Next-best-action on autopilot:
what to do with this lead, not just its score
A lead score tells a manager who to call first, but not what to actually say or offer once they pick up. We build a model that suggests the specific next action for each lead or account, call now, send this content, offer this upsell, wait, trained on what actually worked for similar cases in your own CRM history.
The process today
Most CRMs tell a manager where a lead sits, what stage, how old, how big, but stop short of suggesting what to actually do next. That gap gets filled by instinct and habit: a manager calls the leads they feel like calling, sends the follow-up email they always send, offers the discount they always offer, regardless of whether that specific action is what actually worked for similar leads in the past.
The pattern that would answer “what should I do with this one” usually exists in the CRM’s own history, deals with this profile that responded well to an early call versus deals that responded better to a content piece first, accounts that upsold successfully after a specific trigger versus ones where an upsell attempt too early backfired, but nobody has connected that history to the lead or account sitting in front of a manager right now.
The result is a sales or success team operating on personal habit rather than on what their own collective experience, recorded in the CRM but never analysed, actually says works.
What the agent does
The model trains on your CRM’s own outcome history, what actions were taken at each stage and what happened next, and learns which actions tend to precede a good outcome for which kind of lead or account. For each live lead or account, it suggests a specific next action, call now, send this content piece, offer this upsell, or wait because the data suggests this one is not ready, with the pattern behind the suggestion shown in plain language.
The suggestion shows up inside the CRM itself, as a field or a note on the record, so a manager sees it exactly where they are already working instead of needing to check a separate tool. When a manager follows a suggestion or deliberately ignores it, that choice and its eventual outcome feed back into the model, so it learns over time not just from what worked historically but from where its own suggestions proved useful in practice.
Before go-live, the model’s suggestions are checked against your past won and lost deals, so you can see what it would have recommended for cases you already know the outcome of, and whether that recommendation would have been the right call.
What stays with humans
The actual conversation, the specific words used, and the final judgment call on any lead or account stay entirely with the manager. The model suggests an action and explains the pattern behind it; it does not take the action itself, send a message, or commit to an offer without a person deciding to do so.
Guards
Every suggestion is logged with the reasoning behind it, and whether it was followed, along with the eventual outcome, so the model’s usefulness is tracked over time rather than assumed. A backtest against past deals runs before go-live, and a kill switch removes the suggestion feature from the CRM in one message if it ever looks unhelpful or wrong.
Price and timeline
| Option | Price | What it covers | Timeline |
|---|---|---|---|
| Single automation | from $900 | CRM outcome model, in-CRM suggestions, feedback loop | 7 to 14 days |
| Department package | from $2,800 | Next-best-action across sales and customer success teams | 3 to 5 weeks |
Running cost is usually $25 to $90 a month in model usage depending on CRM record volume.
Related
Pair this with lead scoring so prioritisation and action suggestion work together, and with sales pipeline hygiene alerts so a stuck deal’s next-best-action gets surfaced before it goes cold. The full package breakdown is on the AI agents service page and the automation-everything overview; for real CRM-driven sales results, see the seven-channel AI sales agent case study and the real estate lead routing case study.
Ready to see what your own CRM history says actually works? Get in touch and we will look at your deal history in the first call.
Tired of doing this by hand? We can take the whole routine off your team, not just this step: Routine takeover, from $400 →
FAQ
How much does next-best-action automation cost?
From $900 for a model trained on your CRM's outcome history, live in 7 to 14 days. A department package adding it across sales and customer success usually starts at $2,800.

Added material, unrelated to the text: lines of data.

(** ** Walking over ranges *)

Lemma length_omap_le {A B} (f : A -> option B) l : length (omap f l) <= length l.
Proof.
  induction l as [|x l IH]; [done|]. change (length (x :: l)) with (S (length l)). cbn [omap list_omap].
  destruct (f x); [apply le_n_S; exact IH|exact (Nat.le_trans _ _ _ IH (Nat.le_succ_diag_r _))].
Qed.

Section Walk.
Context `{HashFunction}.
Variable get : Hash -> option Chunk.
Variable k : NodeKind.
Variable (es : list bytes) (rs : list IndexRange).
Hypothesis Hs : small es.
Hypothesis Hrs : small rs.
Hypothesis Hok : Forall range_ok rs.
Hypothesis Hsep : separated rs.
Hypothesis Hin : forall i, i ∈ rs ≫= sem_range -> i < length es.

(** The iterator stands at element [o] of range [q]; more than one range needs a
    tree of at most two levels. *)
Record it_at (q o : nat) (r : IndexRange) (it : CursorIterator) : Prop := {
  ia_ranges : ranges_ it = rs;
  ia_range : rs !! q = Some r;
  ia_q : curr_range_idx_ it = Z.of_nat q;
  ia_o : curr_idx_in_range_ it = Z.of_nat o;
  ia_in : (Z.of_nat o < num_subsequent r)%Z;
  ia_cursor : cur_on get k es (cursor_ it) (Z.to_nat (start_idx r) + o);
  ia_depth : length (cursor_ it) <= 2 \/ length rs = 1
}.

Lemma size_i32 : i32 (Z.of_nat (length rs)) = Z.of_nat (length rs).
Proof. apply i32_small. unfold small in Hrs. lia. Qed.

Lemma range_in q r : rs !! q = Some r ->
  (0 <= start_idx r)%Z /\ (0 < num_subsequent r)%Z /\ (start_idx r + num_subsequent r <= Z.of_nat (length es))%Z.
Proof.
  intros Hq. destruct (Forall_lookup_1 _ _ _ _ Hok Hq) as (Ha & Hb & _). split_and!; [done|done|].
  assert (Hx : Z.to_nat (start_idx r) + Z.to_nat (num_subsequent r) - 1 ∈ rs ≫= sem_range).
  { apply list_elem_of_bind. exists r. split; [|by eapply list_elem_of_lookup_2].
    apply elem_of_sem_range. lia. }
  apply Hin in Hx. lia.
Qed.

Lemma it_at_valid q o r it : it_at q o r it -> it_head it = false /\ it_end it = false.
Proof.
  intros Hit. pose proof (lookup_lt_Some _ _ _ (ia_range _ _ _ _ Hit)). unfold it_head, it_end.
  rewrite (ia_q _ _ _ _ Hit), (ia_ranges _ _ _ _ Hit), size_i32.
  split; apply Z.eqb_neq; lia.
Qed.

Lemma range_at_rep it q r : ranges_ it = rs -> rs !! q = Some r -> range_at it (Z.of_nat q) = Some r.
Proof.
  intros E Hq. unfold range_at. rewrite (proj2 (Z.leb_le _ _)) by lia. osimpl. by rewrite E, Nat2Z.id.
Qed.

Lemma it_next_rep q o r it :
  it_at q o r it ->
  (exists it', it_next get it = Some (true, it') /\ (Z.of_nat (S o) < num_subsequent r)%Z /\ it_at q (S o) r it') \/
  (exists it' r', it_next get it = Some (true, it') /\ (Z.of_nat (S o) = num_subsequent r)%Z /\ it_at (S q) 0 r' it') \/
  (exists it', it_next get it = Some (false, it') /\ (Z.of_nat (S o) = num_subsequent r)%Z /\
     S q = length rs /\ it_end it' = true).
Proof.
  intros Hit. destruct (it_at_valid _ _ _ _ Hit) as [Hh He]. destruct Hit as [Er Eq Ecq Eco Ho Hc Hd].
  pose proof (lookup_lt_Some _ _ _ Eq) as Hq. destruct (range_in q r Eq) as (Hr0 & Hr1 & Hr2).
  unfold small in Hs, Hrs.
  unfold it_next. rewrite He, Er, (proj2 (Nat.eqb_neq _ _)), Hh by lia.
  rewrite Eco, Ecq, (range_at_rep it q r Er Eq). osimpl. rewrite (wrap_small 64) by lia.
  replace (Z.of_nat o + 1)%Z with (Z.of_nat (S o)) by lia. rewrite size_i32.
  destruct (Z.ltb_spec (Z.of_nat (S o)) (num_subsequent r)) as [Hlt|Hge].
  - left. destruct (Advance_entry _ _ _ _ _ Hs Hc) as [A1 _].
    destruct A1 as (c' & EA & Hc'); [lia|]. rewrite EA. osimpl. cbn [snd].
    pose proof (Advance_depth _ _ _ _ EA) as Hdep. cbn [snd] in Hdep.
    assert (Hat : it_at q (S o) r (it_move it (Z.of_nat q) (Z.of_nat (S o)) c')).
    { constructor; cbn; try done; [|lia]. by rewrite Nat.add_succ_r. }
    destruct (it_at_valid _ _ _ _ Hat) as [_ ->]. cbn [negb]. eauto.
  - assert (El : Z.of_nat (S o) = num_subsequent r) by lia. rewrite (proj2 (Z.eqb_eq _ _) El).
    rewrite i32_small by lia. replace (Z.of_nat q + 1)%Z with (Z.of_nat (S q)) by lia.
    destruct (decide (S q < length rs)) as [Hql|Hql].
    + right. left. rewrite (proj2 (Z.ltb_lt _ _)) by lia.
      destruct (lookup_lt_is_Some_2 rs (S q) Hql) as [r' Eq'].
      destruct (range_in (S q) r' Eq') as (Hr0' & Hr1' & Hr2').
      pose proof (sorted_lookup _ _ q (S q) _ _ Hsep ltac:(lia) Eq Eq') as Hgap. simpl in Hgap.
      rewrite (range_at_rep it (S q) r' Er Eq'). osimpl. unfold range_last.
      rewrite (wrap_small 64 (start_idx r + num_subsequent r - 1)) by lia. rewrite (wrap_small 64) by lia.
      destruct (AdvanceSteps_rep get k es (cursor_ it) (Z.to_nat (start_idx r) + o)
        (Z.to_nat (start_idx r') - (Z.to_nat (start_idx r) + o))) as (c' & EA & Hc' & Hdep); [done|done| |lia|lia|].
      { destruct Hd; [done|lia]. }
      replace (start_idx r' - (start_idx r + num_subsequent r - 1))%Z
        with (Z.of_nat (Z.to_nat (start_idx r') - (Z.to_nat (start_idx r) + o))) by lia.
      rewrite EA. osimpl. cbn [snd].
      assert (Hat : it_at (S q) 0 r' (it_move it (Z.of_nat (S q)) 0 c')).
      { constructor; cbn; try done; [|by rewrite Hdep].
        replace (Z.to_nat (start_idx r') + 0)
          with (Z.to_nat (start_idx r) + o + (Z.to_nat (start_idx r') - (Z.to_nat (start_idx r) + o))) by lia. done. }
      destruct (it_at_valid _ _ _ _ Hat) as [_ ->]. cbn [negb]. eauto.
    + right. right. rewrite (proj2 (Z.ltb_ge _ _)), (proj2 (Z.eqb_eq (Z.of_nat (S q)) _)) by lia.
      destruct (cur_on_read _ _ _ _ _ Hs Hc) as (l & ps & _ & _ & Ec & _).
      assert (exists a, Advance get false (cursor_ it) = Some a) as [a ->].
      { rewrite Ec. cbn [Advance]. unfold advance_here, nentries.
        destruct Hc as (pre & les & post & i & [_ (l' & ps' & El' & Hn & _) _] & _).
        rewrite Ec in El'. injection El' as <- <-. rewrite (numEntries_rep _ _ _ Hn). osimpl.
        destruct (_ <? _)%Z; eauto. }
      osimpl. assert (Hend : it_end (it_move it (Z.of_nat (S q)) 0 (snd a)) = true).
      { unfold it_end. cbn. rewrite Er, size_i32. apply Z.eqb_eq. lia. }
      rewrite Hend. cbn [negb]. eexists. split; [reflexivity|]. split_and!; [done|lia|done].
Qed.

How is this different from lead scoring?
Scoring ranks who to prioritise; this suggests what to actually do with them once prioritised, call, send a specific piece of content, offer a specific upsell, or wait because the data suggests now is not the moment.

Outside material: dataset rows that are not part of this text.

(* ===== verification/IteratorClaims.v ===== *)
(** * What the iterators of maps, sets and lists promise

    Scanning an object shows its items; the iterators of [Diff] and [Intersect]
    show exactly the items that the other object does not have, or has. *)

From S2P Require Import Prelude Types Slice HashVal Chunk RollingHash Node NodeSearch Chunker.
From S2P Require Import Canonical Leaf Store Cursor Builder Objects Build Tree TreeProps CursorProps.
From S2P Require Import KeySearch ReadProps CreateProps Comparator Iterator CompareProps IterateProps.
From S2P Require Import DiffProps DiffClaims IteratorProps.

(** ** Lists of positions *)

Section Positions.
Context (P : bytes -> Prop) `{!forall e, Decision (P e)} (f : bytes -> nat -> list nat).
Hypothesis Hf : forall e i, f e i = if decide (P e) then [i] else [].

Lemma omap_flat es : forall pre, omap ((pre ++ es) !!.) (flat f (length pre) es) = filter P es.
Proof.
  induction es as [|e es IH]; intros pre; [done|]. simpl flat. rewrite omap_app, Hf, filter_cons.
  specialize (IH (pre ++ [e])). rewrite <- app_assoc, length_app, Nat.add_1_r in IH. cbn [app] in IH.
  rewrite IH. case_decide; [|done].
  cbn [omap list_omap]. rewrite lookup_app_r, Nat.sub_diag by lia. done.
Qed.

Lemma length_flat es : forall s, length (flat f s es) <= length es.
Proof.
  induction es as [|e es IH]; intros s; [done|]. simpl. rewrite length_app, Hf. specialize (IH (S s)).
  case_decide; simpl; lia.
Qed.

Lemma flat_in es i : i ∈ flat f 0 es -> i < length es.
Proof.
  intros (j & e & He & Hx)%elem_of_flat. rewrite Hf in Hx. case_decide; [|by apply elem_of_nil in Hx].
  apply list_elem_of_singleton in Hx as ->. by eapply lookup_lt_Some.
Qed.

End Positions.

Lemma length_ranges rs : Forall range_ok rs -> length rs <= length (rs ≫= sem_range).
Proof.
  induction 1 as [|r rs (Hr & Hn & _) _ IH]; [done|]. rewrite bind_cons, length_app. unfold sem_range at 1.
  rewrite length_seq. simpl. lia.
Qed.

(** The range of all elements. *)
Lemma full_range n : (0 < Z.of_nat n < 2 ^ 31)%Z -> range_ok (mkIR 0 (Z.of_nat n)) /\
  sem_range (mkIR 0 (Z.of_nat n)) = seq 0 n.
Proof. intros Hn. unfold range_ok, sem_range. cbn. rewrite Nat2Z.id. split; [lia|done]. Qed.

Lemma omap_lookup_all {A} (l : list A) : omap (l !!.) (seq 0 (length l)) = l.
Proof.
  assert (G : forall (l pre : list A), omap ((pre ++ l) !!.) (seq (length pre) (length l)) = l); [|apply (G l [])].
  clear l. induction l as [|x l IH]; intros pre; [done|]. cbn [length seq omap list_omap].
  rewrite lookup_app_r, Nat.sub_diag by lia. cbn. f_equal. specialize (IH (pre ++ [x])).
  rewrite <- app_assoc, length_app, Nat.add_1_r in IH. exact IH.
Qed.

Section Claims.
Context `{HF : HashFunction} {St : Type} `{CS : ChunkStore St}.
Variable fuel : nat.
Implicit Types (st : St) (o lhs rhs : option SeqNode) (es : list bytes).

(** ** Iterators on any tree *)

Lemma obj_counted d st o k es : obj_rep d st o k es -> small es -> obj_numElements o = Some (Z.of_nat (length es)).
Proof. intros (n & h & ht & -> & _ & _ & Hn & _) Hs. unfold obj_numElements. osimpl. by eapply node_numElements. Qed.

(** What an iterator can read where it stands. *)
Lemma it_at_data st k es rs q off r it e :
  small es -> small rs -> it_at (st_load st) k es rs q off r it -> es !! (Z.to_nat (start_idx r) + off) = Some e ->
  exists l rest, it_level it = Some l /\ current l = Some (e ++ rest) /\
    (k = KMap \/ k = KSet -> currentKey l = entry_key k e).
Proof.
  intros Hs Hrs Hat He. destruct (it_at_valid _ _ _ _ Hrs _ _ _ _ Hat) as [Hh Hend].
  destruct (cur_on_read _ _ _ _ _ Hs (ia_cursor _ _ _ _ _ _ _ _ Hat)) as (l & ps & e' & rest & Ec & He' & _ & Hcur & _).
  rewrite He in He'. injection He' as <-. exists l, rest. split_and!; [|done|].
  - unfold it_level, it_valid. by rewrite Hh, Hend, Ec.
  - intros Hk. destruct (cur_on_key _ _ _ _ _ e Hs (ia_cursor _ _ _ _ _ _ _ _ Hat) He) as (l' & ps' & Ec' & Ek);
      [by destruct Hk as [-> | ->]..|]. rewrite Ec in Ec'. by injection Ec' as <- <-.
Qed.

(** The reader [read] decodes the entries of a kind [k] as [f] does. *)
Definition reads {B} (k : NodeKind) es (read : CursorIterator -> option B) (f : bytes -> B) : Prop :=
  forall it l e rest, e ∈ es -> it_level it = Some l -> current l = Some (e ++ rest) ->
    (k = KMap \/ k = KSet -> currentKey l = entry_key k e) -> read it = Some (f e).

Lemma obj_iterator_rep {B} d st o k es rs read (f : bytes -> B) steps :
  obj_rep d st o k es -> d <= fuel -> small es -> Forall range_ok rs -> separated rs ->
  (forall i, i ∈ rs ≫= sem_range -> i < length es) -> length (rs ≫= sem_range) <= length es ->
  d <= 2 \/ length rs <= 1 -> reads k es read f -> length es <= steps ->
  exists it, obj_iterator fuel st o rs = Some it /\
    it_scan (st_load st) read steps it = Some (f <$> omap (es !!.) (rs ≫= sem_range)).
Proof.
  intros (n & h & ht & -> & Hh & Hf & _ & Ht) Hd Hs Hok Hsep Hin Hlen Hshape Hread Hst.
  unfold obj_iterator, obj_hash. rewrite Hh. osimpl.
  assert (Hrs : small rs).
  { pose proof (length_ranges rs Hok). unfold small in *. lia. }
  apply (it_new_scan (st_load st) k es rs Hs Hrs Hok Hsep Hin read f) with (ht := ht); [|done|lia|lia|lia].
  intros q off r it e Hat He. destruct (it_at_data _ _ _ _ _ _ _ _ _ Hs Hrs Hat He) as (l & rest & Hl & Hc & Hk).
  eapply Hread; [by eapply list_elem_of_lookup_2|done|done|done].
Qed.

Does it tell managers exactly what to say?
It suggests the type of action and often the specific offer or content piece that historically worked for similar leads or accounts; the actual conversation and wording stay with the manager.
What if a manager disagrees with a suggestion?
They can ignore it, and that choice feeds back into the model as a data point, so over time the model learns not just from outcomes but from where its own suggestions were and were not trusted.
What CRM data does it need?
Deal or account history including what actions were taken at each stage and what the outcome was, won, lost, upsold, churned. More labelled outcomes produce sharper suggestions.